- Prompt:
Extract all lines that hold "AttrTunnelEncap" from the records below.

- Records to process:

(* ===== verification/RemoteType2.v ===== *)
(** * Remote Type-2 routes, read only

    Models [src/pkg/evpn/remote_type2.go]: the complete read of the speaker's RIB,
    the decoding of a path ([DecodeRemoteType2]), the import policy
    ([RemoteImportConfig]) and [ReadOnlyType2Importer], which publishes a set of
    remote endpoints only after two equal complete observations.  The gRPC client,
    [apiutil] and the packet library are parameters. *)

From S2P Require Import Prelude GoStd Journal Type2 Reconciler GobgpAdapter.

(** ** Data *)

(** [RemotePathIdentity] *)
Record RemotePathIdentity := {
  rp_Key : string;
  rp_NeighborIP : string;
  rp_SourceID : string;
  rp_SourceASN : Z;
  rp_Identifier : Z;
  rp_LocalIdentifier : Z;
}.

(** The values of [Classification] on a path that decodes. *)
Inductive Classification := CWithdrawn | CLocal | CRemote.

Record DecodedRemoteType2 := {
  d_Source : RemotePathIdentity;
  d_Classification : Classification;
  d_RouteType : Z;
  d_RD : string;
  d_EthernetTag : Z;
  d_ESI : string;
  d_MAC : string;
  d_IP : string;
  d_Labels : list Z;
  d_RouteTargets : list string;
  d_Encapsulation : list string;
  d_NextHop : string;
  d_Best : bool;
  d_Stale : bool;
  d_Filtered : bool;
  d_NexthopInvalid : bool;
  d_AttributeKey : string;
}.

Record RemoteImportNetwork := {
  rn_NetworkID : string;
  rn_VNI : Z;
  rn_ImportRouteTargets : list string;
  rn_AllowedVTEPs : list string;
}.

Record RemoteImportConfig := {
  ri_LocalVTEP : string;
  ri_Networks : list RemoteImportNetwork;
}.

Record ValidatedRemoteRoute := {
  v_NetworkID : string;
  v_VNI : Z;
  v_Route : DecodedRemoteType2;
}.

(** [DesiredRemoteEndpoint]; its [ValidationState] is "validated" or, in a zero
    value, empty. *)
Record DesiredRemoteEndpoint := {
  de_Key : string;
  de_NetworkID : string;
  de_VNI : Z;
  de_MAC : string;
  de_IP : string;
  de_RemoteVTEP : string;
  de_Validated : bool;
  de_Routes : list ValidatedRemoteRoute;
}.

Record RemoteImportIssue := { ii_PathKey : string; ii_Reason : string }.

Record RemoteImportSnapshot := {
  is_Authoritative : bool;
  is_Generation : Z;
  is_Endpoints : list DesiredRemoteEndpoint;
  is_Issues : list RemoteImportIssue;
}.

#[export] Instance Classification_eq_dec : EqDecision Classification.
Proof. solve_decision. Defined.

Definition zero_endpoint : DesiredRemoteEndpoint :=
  {| de_Key := ""; de_NetworkID := ""; de_VNI := 0; de_MAC := ""; de_IP := ""; de_RemoteVTEP := "";
     de_Validated := false; de_Routes := [] |}.
Definition zero_snapshot : RemoteImportSnapshot :=
  {| is_Authoritative := false; is_Generation := 0; is_Endpoints := []; is_Issues := [] |}.

(** ** The packet library *)

Definition AFI_L2VPN : Z := 25.
Definition SAFI_EVPN : Z := 70.
Definition BGP_ORIGIN_ATTR_TYPE_INCOMPLETE : Z := 2.
Definition BGP_ATTR_TYPE_ORIGIN : Z := 1.
Definition BGP_ATTR_TYPE_MP_REACH_NLRI : Z := 14.
Definition BGP_ATTR_TYPE_EXTENDED_COMMUNITIES : Z := 16.

(** [TunnelType.String], [EthernetSegmentIdentifier.Serialize] *)
Class RemoteLib := {
  TunnelType_String : Z -> string;
  ESI_Serialize : list Z -> result (list Z);
}.

(** [attr.GetType()] *)
Definition attr_type {BT : BgpTypes} (a : PathAttr) : Z :=
  match a with
  | AttrOrigin _ => BGP_ATTR_TYPE_ORIGIN
  | AttrNextHop _ => 3
  | AttrMpReach _ _ _ _ _ => BGP_ATTR_TYPE_MP_REACH_NLRI
  | AttrExtComm _ => BGP_ATTR_TYPE_EXTENDED_COMMUNITIES
  | AttrTunnelEncap => 23
  | AttrOther t => t
  end.

(** AS_PATH, MULTI_EXIT_DISC, LOCAL_PREF, ATOMIC_AGGREGATE, AGGREGATOR, COMMUNITIES,
    AS4_PATH, AS4_AGGREGATOR *)
Definition ignored_attrs : list Z := [2; 4; 5; 6; 7; 8; 17; 18].

(** [hex.EncodeToString] of wire bytes. *)
Definition hex_bytes (b : string) : string := hex_EncodeToString (code <$> chars b).

(** [remoteHash] *)
Definition remoteHash {A} {SH : Sha256} {J : Json A} (value : A) : string :=
  sha256_hex (match json_Marshal value with Ok b => b | Err _ => ""%string end).

(** [unicastIPv4] *)
Definition unicastIPv4 (value : string) : bool :=
  match ParseAddr value with
  | Some ip => Is4 ip && IsGlobalUnicast ip && negb (IsLoopback ip)
  | None => false
  end.

(** [containsRemote] *)
Definition containsRemote (values : list string) (value : string) : bool :=
  existsb (fun candidate => bool_decide (candidate = value)) values.

(** ** Decoding *)

Section decode.
Context {AT : ApiTypes} {BT : BgpTypes} {BL : BgpLib} {AU : ApiUtil} {RL : RemoteLib}.
Context {SH : Sha256} {JP : Json (string * RemotePathIdentity)} {JL : Json (list string)}.

(** The class of a path by its source. *)
Definition classify (path : ApiPath) : result Classification :=
  if ap_IsWithdraw path then Ok CWithdrawn
  else if bool_decide (ap_NeighborIp path = ""%string) && negb (ap_IsFromExternal path) then Ok CLocal
  else if bool_decide (is_Some (ParseIP (ap_NeighborIp path)))
          && bool_decide (is_Some (ParseIP (ap_SourceId path))) && negb (ap_SourceAsn path =? 0)
  then Ok CRemote
  else Err (Errorf "ambiguous route source").

(** What the attribute loop collects. *)
Record attr_acc := {
  aa_seen : gset Z;
  aa_bytes : list string;
  aa_RouteTargets : list string;
  aa_Encapsulation : list string;
  aa_NextHop : string;
}.

Definition comm_step (a : attr_acc) (c : ExtComm) : result attr_acc :=
  match c with
  | ECRouteTarget rt =>
      Ok {| aa_seen := aa_seen a; aa_bytes := aa_bytes a; aa_RouteTargets := aa_RouteTargets a ++ [RT_String rt];
            aa_Encapsulation := aa_Encapsulation a; aa_NextHop := aa_NextHop a |}
  | ECEncap t =>
      Ok {| aa_seen := aa_seen a; aa_bytes := aa_bytes a; aa_RouteTargets := aa_RouteTargets a;
            aa_Encapsulation := aa_Encapsulation a ++ [TunnelType_String t]; aa_NextHop := aa_NextHop a |}
  | _ => Err (Errorf "unsupported extended community")
  end.

(** One round of the attribute loop; [wire] is the serialised NLRI of the path. *)
Definition attr_step (wire : string) (a : attr_acc) (attr : PathAttr) : result attr_acc :=
  if bool_decide (attr_type attr ∈ aa_seen a) then Err (Errorf "duplicate path attribute") else
  let? b := Attr_Serialize attr in
  let a := {| aa_seen := {[attr_type attr]} ∪ aa_seen a; aa_bytes := aa_bytes a ++ [hex_bytes b];
              aa_RouteTargets := aa_RouteTargets a; aa_Encapsulation := aa_Encapsulation a;
              aa_NextHop := aa_NextHop a |} in
  match attr with
  | AttrOrigin v => if BGP_ORIGIN_ATTR_TYPE_INCOMPLETE <? v then Err (Errorf "invalid origin") else Ok a
  | AttrMpReach afi safi nexthop linklocal nlris =>
      if negb (afi =? AFI_L2VPN) || negb (safi =? SAFI_EVPN) || linklocal
      then Err (Errorf "unsupported MP_REACH family/next-hop") else
      match nlris with
      | [Some n] =>
          match NLRI_Serialize n with
          | Ok reachWire =>
              if bool_decide (wire = reachWire)
              then Ok {| aa_seen := aa_seen a; aa_bytes := aa_bytes a; aa_RouteTargets := aa_RouteTargets a;
                         aa_Encapsulation := aa_Encapsulation a; aa_NextHop := Addr_String nexthop |}
              else Err (Errorf "MP_REACH NLRI differs from path NLRI")
          | Err _ => Err (Errorf "MP_REACH NLRI differs from path NLRI")
          end
      | _ => Err (Errorf "exactly one matching MP_REACH NLRI required")
      end
  | AttrNextHop _ => Err (Errorf "EVPN requires MP_REACH next-hop")
  | AttrExtComm cs => rfold comm_step a cs
  | AttrTunnelEncap => Err (Errorf "tunnel encapsulation attribute unsupported; VXLAN extended community required")
  | AttrOther t => if bool_decide (t ∈ ignored_attrs) then Ok a else Err (Errorf "unsupported path attribute")
  end.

- Result of this exercise:
  | AttrTunnelEncap => 23
  | AttrTunnelEncap => Err (Errorf "tunnel encapsulation attribute unsupported; VXLAN extended community required")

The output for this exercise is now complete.